Common Symptoms of Myopia
Some of the common symptoms associated with myopia include:
- Blurry vision when looking at objects that are far away
- Needing to squint to see distant objects clearly
- Headaches and eye pain caused by eyestrain
- Difficulty seeing while driving, especially at night
Common Treatment Options
If you are suffering from any of the previously mentioned myopia symptoms, you should book an appointment and discuss your concerns with your optometrist. Your optometrist can help diagnose any vision issues you may be having and confirm whether or not you’re myopic.
If your optometrist does diagnose you with myopia, they may suggest any of the following treatment options:
- Specialty contact lenses
- Prescription eyewear
- Atropine eye drops
- Refractive surgery
Types of Myopia Control Contact Lenses
There are two main types of contact lenses designed to help treat, manage, and control myopia.
MiSight Contact Lenses
MiSight contact lenses are daily disposable contact lenses proven to slow the progression of myopia in children. MiSight contact lenses have 2 main functions:
- Correcting the refractive error to improve distant vision.
- Reduce the signals being sent to the eyes to make up for the lack of focus.
MiSight lenses have been shown to slow myopia progression by 59%. Studies have also shown that there was less change in prescription and axial length of the eyeball for people who wore MiSight contact lenses.
Orthokeratology, or Ortho K, lenses are another type of specialty contact option for people with myopia. Unlike MiSight contact lenses, these contacts are only worn overnight.

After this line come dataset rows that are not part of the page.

(** The document written for [letter_result]. *)
Definition letter_document : str := lines [
  u "---"; u "title: Letter"; u "creator:"; u "publication:"; u "source: ";
  u "date:"; u "people:"; u "organization:"; u "locations:"; u "themes:";
  u "tags:"; u "  - to-do"; u "  - source/primary";
  u "added: April 05, 2025"; u "---"; u "";
  u "## Overview"; u ""; u ""; u "";
  u "## Images"; u ""; u "![[letter.pdf]]"; u "";
  u "## Notes"; u ""; u ""; u "## Connections"; u ""; u "";
  u "## Transcription"; u ""; u "Dear Sir"; u "```yaml"; u "x: 1"; u "```"
].

(** The world after the good reply of [dumped_batch] was processed. *)
Definition after_letter : world mem_fs :=
  mkWorld
    (mkMemFs {[u "."; u "notes"]}
       (<[u "notes/letter.md" := written letter_document]> ∅))
    a_day [ProcessingResults; ItemWritten (u "letter")].

(** * Properties *)

(** ** Examples of the Python layer *)

Example strip_ex : strip (u "  a b ") = u "a b".
Proof. reflexivity. Qed.
Example find_ex : find (u "xx```yaml") (u "```") 0 = 2%Z.
Proof. reflexivity. Qed.
Example of_Z_ex : of_Z (-120) = u "-120".
Proof. reflexivity. Qed.
Example parts_ex :
  parts (of_str (u "/root/Archive/Collection/Box1/FolderA/doc.pdf"))
  = [u "/"; u "root"; u "Archive"; u "Collection"; u "Box1"; u "FolderA";
     u "doc.pdf"].
Proof. reflexivity. Qed.
Example parts_dslash_ex :
  parts (of_str (u "//srv/./a//b.pdf")) = [u "//"; u "srv"; u "a"; u "b.pdf"].
Proof. reflexivity. Qed.
Example stem_ex :
  map (λ s, stem (of_str (u s)))
      ["a/letter.pdf"; "archive.tar.gz"; ".hidden"; "trail."; "/"]%string
  = [u "letter"; u "archive.tar"; u ".hidden"; u "trail."; u ""].
Proof. reflexivity. Qed.
Example to_str_ex :
  map (λ s, to_str (parent (of_str (u s)))) ["/doc.pdf"; "doc.pdf"; "/a/b/c.pdf"]%string
  = [u "/"; u "."; u "/a/b"].
Proof. reflexivity. Qed.
Example joinpath_ex :
  map (λ s, to_str (joinpath (of_str (u "out/notes")) (u s))) ["doc.md"; "/etc/x.md"]%string
  = [u "out/notes/doc.md"; u "/etc/x.md"].
Proof. reflexivity. Qed.
Example source_ex :
  parse_source_from_path (of_str (u "/root/Archive/Collection/Box1/FolderA/doc.pdf"))
  = Returned (u "FolderA, Box1, Collection, Archive").
Proof. reflexivity. Qed.
Example source_short_ex :
  parse_source_from_path (of_str (u "/doc.pdf")) = Returned (u "/").
Proof. reflexivity. Qed.
Example strftime_ex : strftime_B_d_Y (mkDate 2025 April 5) = u "April 05, 2025".
Proof. reflexivity. Qed.
Example b64_ex :
  map (λ s, Base64.encode (u s)) [""; "f"; "fo"; "foo"; "foob"; "fooba"; "foobar"]%string
  = map u [""; "Zg=="; "Zm8="; "Zm9v"; "Zm9vYg=="; "Zm9vYmE="; "Zm9vYmFy"]%string.
Proof. reflexivity. Qed.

Ortho K lenses are rigid contact lenses that flatten the center of the cornea, changing how light enters the eye. This allows the lenses to::
- Restore clear vision
- Control myopia progression
Benefits of Myopia Control Contact Lenses
Although there are many treatment options available for Myopia, there are several reasons why myopia control contact lenses may be the better option for you. Some of the benefits of these specialty contact lenses include:
- They are disposable. They are replaceable and low maintenance.
- There are different options. Misight contact lenses are soft contact lenses, whereas Ortho-k lenses are rigid.
- They begin working with the first wear and offer clear vision immediately.
- They allow for a natural field of view without frames getting in the way.
Are Myopia Control Contact Lenses For You?
The best way to tell if you have Myopia is to discuss your concerns and symptoms with your optometrist during an eye exam.
Your optometrist will go over every possible treatment plan and determine if myopia control contact lenses are the best option for you.